• _Directions_
What you return should be the lines from the first line of the records below through the line holding "simplify_eq. exists q. split; [done|]. by apply Hquiet.", unchanged.

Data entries
-=-=-

Lemma wsd_owner_simulation n c q pc0 a ch d' pc' evs :
  wsd_inv n c q pc0 a -> n + 1 < 2 ^ 28 ->
  wsd_tstep 0 ch (shared c) pc0 = Some (d', pc', evs) ->
  exists q', spec_run deque_spec evs q = Some q' /\
    wsd_rel (n + 1) (Conf d' (<[0%nat:=pc']> (threads c))) q'.
Proof.
  intros HI Hn Hs. pose proof HI as [H1 H2 H3 H4 H5 [H6 H6'] H7 H8 H9 H10 H11].
  pose proof (fun pc' => owner_quiet n c q a pc0 pc' HI) as Hquiet.
  pose proof (cur_size_pos _ _ _ _ _ HI) as Hsz. 
  assert (top (shared c) <= n) as Htn by lia.
  destruct pc0 as [|p|p b|p b t|p b k|p b| |b k|b k|t|t ret|v| |t|t b|t k|t ret];
    cbn [owner_ok abs_bottom] in *; try done.
  - destruct ch; simpl in Hs; try done; simplify_eq; exists q; (split; [done|]); by apply Hquiet.
  - destruct ch; simpl in Hs; try done. simplify_eq. exists q. split; [done|]. by apply Hquiet.
  - destruct ch; simpl in Hs; try done. simplify_eq. exists q. split; [done|].
    apply Hquiet; [done|]. simpl. lia.
  - destruct H10 as (-> & Ht & Hbt). destruct ch; simpl in Hs; try done.
    rewrite H2 in Hs. simpl in Hs. rewrite i64_small in Hs by lia. exists q.
    destruct (Z.leb_spec (wsd_circular_array_size a - 1) (bottom (shared c) - t)) as [Hf|Hf].
    + destruct (wsd_circular_array_grow a t (bottom (shared c))) as [new_a|] eqn:Eg; [|done].
      simpl in Hs. injection Hs as <- <- <-. split; [done|]. by eapply push_grow.
    + injection Hs as <- <- <-. split; [done|]. apply Hquiet; [done|]. simpl. split_and!; [done|done|lia].
  - destruct H10 as (-> & -> & Hr). destruct ch; simpl in Hs; try done. rewrite H2 in Hs. simpl in Hs.
    injection Hs as <- <- <-. exists q. split; [done|]. by eapply push_put.
  - destruct H10 as (-> & Hr & Hp). destruct ch; simpl in Hs; try done. rewrite i64_small in Hs by lia.
    injection Hs as <- <- <-. exists (q ++ [p]). split; [done|]. by eapply push_store.
  - assert (i64 (bottom (shared c) - 1) = bottom (shared c) - 1) as Ei by (apply i64_small; lia).
    destruct ch; simpl in Hs; try done; rewrite Ei in Hs; injection Hs as <- <- <-; exists q;
      (split; [done|]); by apply Hquiet.
  - destruct H10 as (Hb & ->). destruct ch; simpl in Hs; try done; injection Hs as <- <- <-; exists q;
      (split; [done|]); eapply pop_stores; eauto.
  - destruct H10 as (-> & ->).
    assert (wsd_tstep 0 DGo (shared c) (DPopT (bottom (shared c)) (cur (shared c))) = Some (d', pc', evs)) as Hs'
      by (by destruct ch). clear Hs. simpl in Hs'. rewrite H2 in Hs'. simpl in Hs'. rewrite i64_small in Hs' by lia.
    destruct (Z.ltb_spec (bottom (shared c) - top (shared c)) 0) as [Hneg|Hpos].
    + injection Hs' as <- <- <-. exists q. split; [done|]. apply Hquiet; simpl; lia.
    + destruct (Z.ltb_spec 0 (bottom (shared c) - top (shared c))) as [Hmany|Hone]; injection Hs' as <- <- <-.
      * destruct (pop_many n c q a _ _ HI) as [Hspec HR]; [lia|]. exists (removelast q).
        split; [|done]. cbn [spec_run]. by rewrite Hspec.
      * exists q. split; [done|]. assert (top (shared c) = bottom (shared c)) as Et by lia.
        apply Hquiet; simpl; [lia|]. rewrite Et. split_and!; [done|lia|done].
  - destruct H10 as (-> & Hb). assert (q = []) as Hq by (destruct q; [done|simpl in H8; lia]).
    destruct ch; simpl in Hs; try done; injection Hs as <- <- <-; exists q;
      (split; [by rewrite Hq|]); eapply pop_stores; eauto.
  - destruct H10 as (Hb & Ht & Hr).
    assert (exists sp, wsd_work_stealing_deque_pop_bottom sp (shared c) (DPopCas t ret) = Some (d', pc', evs)) as [sp Hs']
      by (destruct ch; try discriminate Hs; [exists false|exists true]; exact Hs). clear Hs. simpl in Hs'.
    rewrite i64_small in Hs' by lia.
    destruct (negb sp && Z.eqb (top (shared c)) t) eqn:Ec; injection Hs' as <- <- <-.
    + apply andb_prop in Ec as [_ Ec%Z.eqb_eq].
      destruct (pop_last n c q a t ret HI Ec) as [Hspec HR]. exists []. split; [|done]. cbn [spec_run]. by rewrite Hspec.
    + exists q. split; [done|]. apply Hquiet; simpl; lia.
  - destruct ch; simpl in Hs; try done; injection Hs as <- <- <-; exists q;
      (split; [done|]); eapply pop_stores; eauto.
Qed.

Lemma wsd_thief_simulation n c q pc0 a th ch pc d' pc' evs :
  wsd_inv n c q pc0 a -> n + 1 < 2 ^ 28 -> th <> 0%nat -> threads c !! th = Some pc ->
  wsd_tstep th ch (shared c) pc = Some (d', pc', evs) ->
  exists q', spec_run deque_spec evs q = Some q' /\
    wsd_rel (n + 1) (Conf d' (<[th:=pc']> (threads c))) q'.
Proof.
  intros HI Hn Hne Hth Hs. pose proof HI as [H1 H2 H3 H4 H5 [H6 H6'] H7 H8 H9 H10 H11].
  pose proof (H11 _ _ Hne Hth) as Hok. pose proof (abs_bottom_le c a pc0 H10) as HB.
  assert (forall pc', thief_ok (n + 1) (shared c) (abs_bottom pc0 (bottom (shared c))) a pc' ->
    wsd_rel (n + 1) (Conf (shared c) (<[th:=pc']> (threads c))) q) as Hquiet.
  { intros p Hp. by eapply thief_step. }
  destruct pc as [| | | | | | | | | | | | |t|t b|t k|t ret]; cbn [thief_ok] in Hok; try done.
  - destruct ch; simpl in Hs; try done; rewrite decide_False in Hs by done; simplify_eq.
    exists q. split; [done|]. by apply Hquiet.
  - assert (wsd_work_stealing_deque_steal false (shared c) DStealT = Some (d', pc', evs)) as Hs' by (by destruct ch).
    simpl in Hs'. injection Hs' as <- <- <-. exists q. split; [done|]. apply Hquiet. simpl. lia.
  - assert (wsd_work_stealing_deque_steal false (shared c) (DStealB t) = Some (d', pc', evs)) as Hs' by (by destruct ch).
    simpl in Hs'. injection Hs' as <- <- <-. exists q. split; [done|]. apply Hquiet. simpl. lia.
  - assert (wsd_work_stealing_deque_steal false (shared c) (DStealA t b) = Some (d', pc', evs)) as Hs' by (by destruct ch).
    simpl in Hs'. rewrite i64_small in Hs' by lia.
    destruct (Z.leb_spec (b - t) 0); injection Hs' as <- <- <-; exists q; (split; [done|]); apply Hquiet; [done|].
    simpl. split; [lia|]. exists a. split; [done|]. intros E. split; [|done]. apply Hok; lia.
  - destruct Hok as (Ht & ak & Hk & Hcur).
    assert (wsd_work_stealing_deque_steal false (shared c) (DStealGet t k) = Some (d', pc', evs)) as Hs' by (by destruct ch).
    simpl in Hs'. rewrite Hk in Hs'. simpl in Hs'. injection Hs' as <- <- <-. exists q. split; [done|].
    apply Hquiet. simpl. split; [lia|]. intros E. by destruct (Hcur E).
  - assert (exists sp, wsd_work_stealing_deque_steal sp (shared c) (DStealCas t ret) = Some (d', pc', evs)) as [sp Hs']
      by (destruct ch; try discriminate Hs; [exists false|exists true]; exact Hs). clear Hs. simpl in Hs'.
    rewrite i64_small in Hs' by lia.
    destruct (negb sp && Z.eqb (top (shared c)) t) eqn:Ec; injection Hs' as <- <- <-.
    + apply andb_prop in Ec as [_ Ec%Z.eqb_eq].
      destruct (steal_takes _ _ _ _ _ _ _ _ HI Hn Hne Hth Ec) as (q' & Hspec & HR). exists q'. split; [|done].
      cbn [spec_run]. by rewrite Hspec.
    + exists q. split; [done|]. by apply Hquiet.
Qed.

Lemma wsd_simulation n lbl c c' evs q :
  n + 1 < 2 ^ 28 -> wsd_rel n c q -> wsd_step lbl c = Some (c', evs) ->
  exists q', spec_run deque_spec evs q = Some q' /\ wsd_rel (n + 1) c' q'.
Proof.
  destruct lbl as [th ch]. intros Hn (pc0 & a & HI) Hstep.
  apply conf_step_inv in Hstep as (pc & d' & pc' & Hth & Hs & ->).
  destruct (decide (th = 0%nat)) as [->|Hne].
  - rewrite (wi_owner _ _ _ _ _ HI) in Hth. injection Hth as <-. by eapply wsd_owner_simulation.
  - by eapply wsd_thief_simulation.
Qed.

Lemma wsd_init_rel n : (0 < n)%nat -> wsd_rel 0 (wsd_init n) [].
Proof.
  intros Hn. exists DIdle, (WsdArray 8 ∅). unfold wsd_init. split; simpl; try done; try lia.
  - by rewrite lookup_replicate_2.
  - intros th pc _ [-> _]%lookup_replicate. done.
Qed.

Lemma wsd_run_rel n ls c evs : (0 < n)%nat -> Z.of_nat (length ls) < 2 ^ 28 ->
  run wsd_step ls (wsd_init n) = Some (c, evs) ->
  exists q, spec_run deque_spec evs [] = Some q /\ wsd_rel (Z.of_nat (length ls)) c q.
Proof.
  intros Hn Hl Hrun.
  destruct (run_simulation wsd_step deque_spec (2 ^ 28) wsd_rel wsd_simulation ls 0 (wsd_init n) c evs [])
    as (q & Hq & HR); [lia|by apply wsd_init_rel|done|]. eauto.
Qed.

-=-=-

• _Exercise response_
Lemma wsd_owner_simulation n c q pc0 a ch d' pc' evs :
  wsd_inv n c q pc0 a -> n + 1 < 2 ^ 28 ->
  wsd_tstep 0 ch (shared c) pc0 = Some (d', pc', evs) ->
  exists q', spec_run deque_spec evs q = Some q' /\
    wsd_rel (n + 1) (Conf d' (<[0%nat:=pc']> (threads c))) q'.
Proof.
  intros HI Hn Hs. pose proof HI as [H1 H2 H3 H4 H5 [H6 H6'] H7 H8 H9 H10 H11].
  pose proof (fun pc' => owner_quiet n c q a pc0 pc' HI) as Hquiet.
  pose proof (cur_size_pos _ _ _ _ _ HI) as Hsz. 
  assert (top (shared c) <= n) as Htn by lia.
  destruct pc0 as [|p|p b|p b t|p b k|p b| |b k|b k|t|t ret|v| |t|t b|t k|t ret];
    cbn [owner_ok abs_bottom] in *; try done.
  - destruct ch; simpl in Hs; try done; simplify_eq; exists q; (split; [done|]); by apply Hquiet.
  - destruct ch; simpl in Hs; try done. simplify_eq. exists q. split; [done|]. by apply Hquiet.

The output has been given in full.